I remember when the first series started in the UK, in 2000. I was twenty five and couldn’t understand why people my own age were obsessed with it (“tune in later to watch Alice brush her hair for twenty minutes!”). I was at my peak going-to-the-pub-and-falling-over age and everyone was acting like they were pensioners, devoid of any motivation to leave their sofa. This show ran for anything up to ninety four days at a time too – that’s three bloody months. Were people rushing home to spend a quarter of their free lives watching other people purposely doing nothing with their’s?

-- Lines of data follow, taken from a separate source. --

(** * Pomodoro timer (src/app.js): a shallow embedding and its properties

    The application is a single-threaded, event-driven JavaScript program
    that mutates one global object ([AppState]) and talks to the browser
    (localStorage, [setInterval]/[setTimeout], Web Audio, the clock).
    The embedding below threads one [World] record through every operation:
    its first group of fields is [AppState] as the source declares it, the
    second group is the part of the browser the program reads and writes.

    Conventions of the model:
    - JavaScript numbers that the program only ever uses as integers are [Z];
    - an instant is a number of milliseconds since the epoch ([Date.now()]);
    - the local time zone is a fixed offset [tzOffset] in minutes east of UTC
      (daylight-saving changes are not modelled);
    - a session's [date], the text [YYYY-MM-DD] in the source, is kept as the
      number of the day it denotes (days since 1970-01-01); [isoDate] prints
      it back.  Equality of such texts is equality of day numbers, and
      [new Date(text)] is midnight UTC of that day;
    - DOM updates that only repaint the page are left out. *)

From Stdlib Require Import ZArith List String Ascii Bool Lia QArith_base.
From Stdlib Require Import DecimalString.
Import ListNotations.
Open Scope Z_scope.

(* ================================================================= *)
(** ** The clock and the calendar ([Date]) *)

Module JsDate.

Definition MS_PER_MINUTE : Z := 60000.
Definition MS_PER_HOUR : Z := 3600000.
Definition MS_PER_DAY : Z := 86400000.

(** [d.toISOString().split('T')[0]]: the calendar day of instant [t] in UTC. *)
Definition toISODate (t : Z) : Z := t / MS_PER_DAY.

(** Wall-clock reading of instant [t] in the zone [tz] minutes east of UTC. *)
Definition localTime (tz t : Z) : Z := t + tz * MS_PER_MINUTE.

(** The calendar day of instant [t] on the local wall clock. *)
Definition localDate (tz t : Z) : Z := localTime tz t / MS_PER_DAY.

(** [d.getHours()]: local hour of day. *)
Definition getHours (tz t : Z) : Z := (localTime tz t / MS_PER_HOUR) mod 24.

(** [d.setHours(0, 0, 0, 0)]: local midnight of the local day of [t]. *)
Definition startOfDay (tz t : Z) : Z := t - (localTime tz t) mod MS_PER_DAY.

(** [d.setHours(23, 59, 59, 999)]: last millisecond of the local day. *)
Definition endOfDay (tz t : Z) : Z := startOfDay tz t + (MS_PER_DAY - 1).

(** [d.setDate(d.getDate() + n)]: same wall-clock time, [n] days later. *)
Definition addDays (t n : Z) : Z := t + n * MS_PER_DAY.

(** [new Date(text)] for a date-only text: midnight UTC of that day. *)
Definition parse (day : Z) : Z := day * MS_PER_DAY.

(** Gregorian year, month and day of month of a day number. *)
Definition civil (day : Z) : Z * Z * Z :=
  let z := day + 719468 in
  let era := z / 146097 in
  let doe := z - era * 146097 in
  let yoe := (doe - doe / 1460 + doe / 36524 - doe / 146096) / 365 in
  let doy := doe - (365 * yoe + yoe / 4 - yoe / 100) in
  let mp := (5 * doy + 2) / 153 in
  let d := doy - (153 * mp + 2) / 5 + 1 in
  let m := if mp <? 10 then mp + 3 else mp - 9 in
  let y := yoe + era * 400 in
  (if m <=? 2 then y + 1 else y, m, d).

Definition digit (n : Z) : string :=
  String (ascii_of_nat (48 + Z.to_nat (n mod 10))) EmptyString.

Definition pad2 (n : Z) : string := (digit (n / 10) ++ digit n)%string.

Definition pad4 (n : Z) : string := (pad2 (n / 100) ++ pad2 (n mod 100))%string.

(** The text the source stores, for years 0000 to 9999. *)
Definition isoDate (day : Z) : string :=
  let '(y, m, d) := civil day in
  (pad4 y ++ "-" ++ pad2 m ++ "-" ++ pad2 d)%string.

Definition weekdayNames : list string :=
  ["Sun"; "Mon"; "Tue"; "Wed"; "Thu"; "Fri"; "Sat"]%string.

Definition monthNames : list string :=
  ["Jan"; "Feb"; "Mar"; "Apr"; "May"; "Jun";
   "Jul"; "Aug"; "Sep"; "Oct"; "Nov"; "Dec"]%string.

Definition numeric (n : Z) : string :=
  if n <? 10 then digit n else pad2 n.

(** [d.toLocaleDateString('en-US', { weekday: 'short' })]. *)
Definition weekdayShort (tz t : Z) : string :=
  nth (Z.to_nat ((localDate tz t + 4) mod 7)) weekdayNames ""%string.

(** [d.toLocaleDateString('en-US', { month: 'short', day: 'numeric' })]. *)
Definition monthDay (tz t : Z) : string :=
  let '(_, m, d) := civil (localDate tz t) in
  (nth (Z.to_nat (m - 1)) monthNames "" ++ " " ++ numeric d)%string.

End JsDate.

(* ================================================================= *)
(** ** Data *)

Inductive Mode : Type := pomodoro | shortBreak | longBreak.

Definition Mode_eqb (a b : Mode) : bool :=
  match a, b with
  | pomodoro, pomodoro | shortBreak, shortBreak | longBreak, longBreak => true
  | _, _ => false
  end.

Record Settings : Type := mkSettings {
  pomodoroMinutes : Z;
  shortBreakMinutes : Z;
  longBreakMinutes : Z;
  longBreakInterval : Z;
  soundEnabled : bool;
  soundVolume : Z
}.

(** [AppState.settings] as the source initialises it. *)
Definition defaultSettings : Settings := mkSettings 25 5 15 4 true 50.

Record Session : Type := mkSession {
  date : Z;
  hour : Z;
  duration : Z;
  type : string;
  timestamp : Z
}.

(** What [JSON.parse] gives back for the settings key: an object on which
    any of the six keys may be missing. *)
Record StoredSettings : Type := mkStored {
  st_pomodoroMinutes : option Z;
  st_shortBreakMinutes : option Z;
  st_longBreakMinutes : option Z;
  st_longBreakInterval : option Z;
  st_soundEnabled : option bool;
  st_soundVolume : option Z
}.

(** The settings dialog.  A numeric control is kept as the value
    [parseInt] computes from its text: [None] is [NaN]. *)
Record Form : Type := mkForm {
  in_pomodoroMinutes : option Z;
  in_shortBreakMinutes : option Z;
  in_longBreakMinutes : option Z;
  in_longBreakInterval : option Z;
  in_soundEnabled : bool;
  in_soundVolume : option Z
}.

Record World : Type := mkWorld {
  (* AppState *)
  currentMode : Mode;
  isRunning : bool;
  timeRemaining : Z;
  totalTime : Z;
  timerInterval : option positive;
  completedPomodoros : Z;
  settings : Settings;
  sessions : list Session;
  (* localStorage: the two keys, and whether the store can be used at all *)
  storageAvailable : bool;
  item_settings : option StoredSettings;
  item_sessions : option (list Session);
  (* timers of the event loop *)
  intervals : list positive;
  nextTimerId : positive;
  timeouts : list Mode;
  (* the zone of the local clock, minutes east of UTC *)
  tzOffset : Z;
  (* observation: volumes handed to ALERT_SOUND.play, oldest first *)
  chimes : list Q;
  (* observation: the [skipped] argument of every call of complete *)
  completions : list bool
}.

(** Field updates, one per field the program assigns. *)
Definition set_currentMode (m : Mode) (w : World) : World :=
  mkWorld m (isRunning w) (timeRemaining w) (totalTime w) (timerInterval w)
    (completedPomodoros w) (settings w) (sessions w) (storageAvailable w)
    (item_settings w) (item_sessions w) (intervals w) (nextTimerId w)
    (timeouts w) (tzOffset w) (chimes w) (completions w).

Definition set_isRunning (b : bool) (w : World) : World :=
  mkWorld (currentMode w) b (timeRemaining w) (totalTime w) (timerInterval w)
    (completedPomodoros w) (settings w) (sessions w) (storageAvailable w)
    (item_settings w) (item_sessions w) (intervals w) (nextTimerId w)
    (timeouts w) (tzOffset w) (chimes w) (completions w).

Definition set_timeRemaining (n : Z) (w : World) : World :=
  mkWorld (currentMode w) (isRunning w) n (totalTime w) (timerInterval w)
    (completedPomodoros w) (settings w) (sessions w) (storageAvailable w)
    (item_settings w) (item_sessions w) (intervals w) (nextTimerId w)
    (timeouts w) (tzOffset w) (chimes w) (completions w).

It would be slightly more interesting if there was the chance of Al Pacino coming to blows with Eminem over the evening’s meal allocation because they’re actual celebrities, but why does anyone care what these nobodies are doing? Big Brother just seems to be a stepping stone for moderately attractive, unknown girls to prance about wearing next to nothing knowing full well that desperate teenage boys will be wanking themselves into a frenzy and they’ll be a deal for a couple of photo shoots with FHM or Nuts at the end of the show. These girls will pop up in the paper for a while and then disappear without trace. How many pictures does The Mirror need of a drunken girl falling out of a nightclub, high on coke? There are enough genuinely famous people doing that to satisfy the demand, surely?

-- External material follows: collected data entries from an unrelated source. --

(** * app.py: the four-stage prompt pipeline, embedded and verified

    The program chains an OCR pass and four calls to a chat-completion
    service.  The embedding keeps the shape of the Python source:

    - a Python [str] is a list of Unicode code points;
    - the OCR engine and the completion service are the two external
      collaborators: every call to one of them is recorded in a trace,
      and what they answer is given by a [runtime] record;
    - [raise]/[try]/[except] are an error monad over that trace;
    - an f-string is the list of its constant and formatted parts, as in
      Python's own syntax tree (JoinedStr of Constant and FormattedValue).
*)

From Stdlib Require Import List NArith ZArith Bool String Ascii DecimalString Lia.
From Stdlib Require Import Floats.PrimFloat.
Import ListNotations.

Set Implicit Arguments.
Set Warnings "-inexact-float".

(* ================================================================== *)
(** ** Python strings *)
(* ================================================================== *)

(** A [str] value: its code points, in order. *)
Abbreviation codepoint := N (only parsing).
Abbreviation pystr := (list N) (only parsing).

(** An ASCII literal of the source, as a [str]. *)
Definition lit (s : string) : pystr :=
  List.map N_of_ascii (list_ascii_of_string s).

Definition nl : string := String (ascii_of_nat 10) EmptyString.
Definition dq : string := String (ascii_of_nat 34) EmptyString.

(** The lines of a literal that spans several source lines. *)
Definition lines (ls : list string) : pystr := lit (String.concat nl ls).
(** * IdentityStorageManager: lookup storage for identity certificates

    A shallow embedding of [backend/src/IdentityStorageManager.ts] and of the
    two collaborators it drives: the JavaScript [RegExp] built-in, which
    [getFuzzyRegex] instantiates, and the document collection, which every
    method reads or writes.

    Strings are Rocq strings, one [ascii] per UTF-16 code unit, so the
    development covers the code units below 256. *)

From Stdlib Require Import String Ascii List Bool Arith ZArith Lia.
Import ListNotations.

Set Implicit Arguments.

(** ** Promises: a call resolves with a value or rejects with an error *)

Inductive SyntaxErrorKind :=
| NothingToRepeat
| UnterminatedGroup
| UnmatchedParenthesis
| UnterminatedCharacterClass
| RangeOutOfOrder
| BackslashAtEndOfPattern.

Inductive Error :=
| SyntaxError (k : SyntaxErrorKind)
| OutsideFragment.

Inductive Outcome (A : Type) :=
| Resolved (a : A)
| Rejected (e : Error).

Arguments Resolved {A} a.
Arguments Rejected {A} e.

(** ** The RegExp built-in

    [new RegExp(source, 'i')] and [RegExp.prototype.test], after ECMA-262
    (22.2, with the Annex B grammar that applies without the [u] flag).  The
    grammar covered is the one [getFuzzyRegex] can produce: pattern
    characters, [.], identity escapes of syntax characters, the quantifiers
    [*], [+], [?] and their lazy forms, the assertions [^] and [$], capturing
    groups, alternation and character classes with ranges.  A pattern that
    needs anything else ([\d], [(?:], [{2,3}], ...) is reported as
    [OutsideFragment]; [getFuzzyRegex_inside_fragment] shows that
    [getFuzzyRegex] never builds one. *)

Module RegExp.

Inductive ClassRange := Range (lo hi : ascii).

Inductive Quantifier := QStar | QPlus | QOpt.

Inductive Node :=
| Empty
| Char (a : ascii)
| Dot
| Class (negated : bool) (ranges : list ClassRange)
| AssertStart
| AssertEnd
| Seq (n1 n2 : Node)
| Alt (n1 n2 : Node)
| Group (n : Node)
| Repeat (q : Quantifier) (greedy : bool) (n : Node).

(** *** Parsing: one pass over the pattern text *)

Definition is_one_of (set : string) (c : ascii) : bool :=
  existsb (Ascii.eqb c) (list_ascii_of_string set).

(** SyntaxCharacter of the grammar, and the two further characters whose
    escape is an identity escape as well. *)
Definition IsSyntaxCharacter (c : ascii) : bool := is_one_of "^$\.*+?()[]{}|" c.
Definition IsIdentityEscape (c : ascii) : bool := IsSyntaxCharacter c || is_one_of "/-" c.
Definition IsDecimalDigit (c : ascii) : bool := is_one_of "0123456789" c.

Inductive ClassAtom :=
| Dash
| Lit (c : ascii).

Definition atom_char (a : ClassAtom) : ascii :=
  match a with Dash => "-"%char | Lit c => c end.

(** ClassRanges: [a-b] is a range whenever the dash stands between two
    class atoms; a dash that is first or last is a member. *)
Fixpoint ClassRanges (atoms : list ClassAtom) : option (list ClassRange) :=
  match atoms with
  | [] => Some []
  | a :: Dash :: b :: rest =>
      if nat_of_ascii (atom_char a) <=? nat_of_ascii (atom_char b)
      then option_map (cons (Range (atom_char a) (atom_char b))) (ClassRanges rest)
      else None
  | a :: rest => option_map (cons (Range (atom_char a) (atom_char a))) (ClassRanges rest)
  end.

(** What the parser has just read, which decides what a quantifier or a
    [?] may do next. *)
Inductive Last :=
| NoAtom        (* start of an alternative, an assertion, a lazy quantifier *)
| GroupOpened   (* just after an opening parenthesis *)
| Atom          (* a quantifiable atom *)
| BraceAtom     (* the atom is a literal opening brace *)
| Quantified.   (* a greedy quantifier, which [?] can still make lazy *)

Record Frame := { alternatives : list Node; terms : list Node }.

It all goes hand in hand with society’s fascination with so-called celebrities and what they’re doing at every waking moment. Glossy magazine exist to satisfy that very curiosity so that desperate consumers can see what dress Keira Knightley wore to the Oscars and whether the resident fashion ‘expert’ thinks she made a good choice. You can learn the nationality of Angelina Jolie’s next proposed adoption and whether Madonna will try and beat her to it. So what? Why should anyone care? You shouldn’t, but that doesn’t mean you can get away from it. It’s plastered all over the news stands, the TV and the internet. I do my best to ignore it but that doesn’t stop random people who I’ve never seen before being thrust before my eyes because they’re pregnant or they’ve had an affair. I just don’t care. At least in this day and age I can choose one of the three million other channels on TV or close the web browser and do something more worthy of my attention.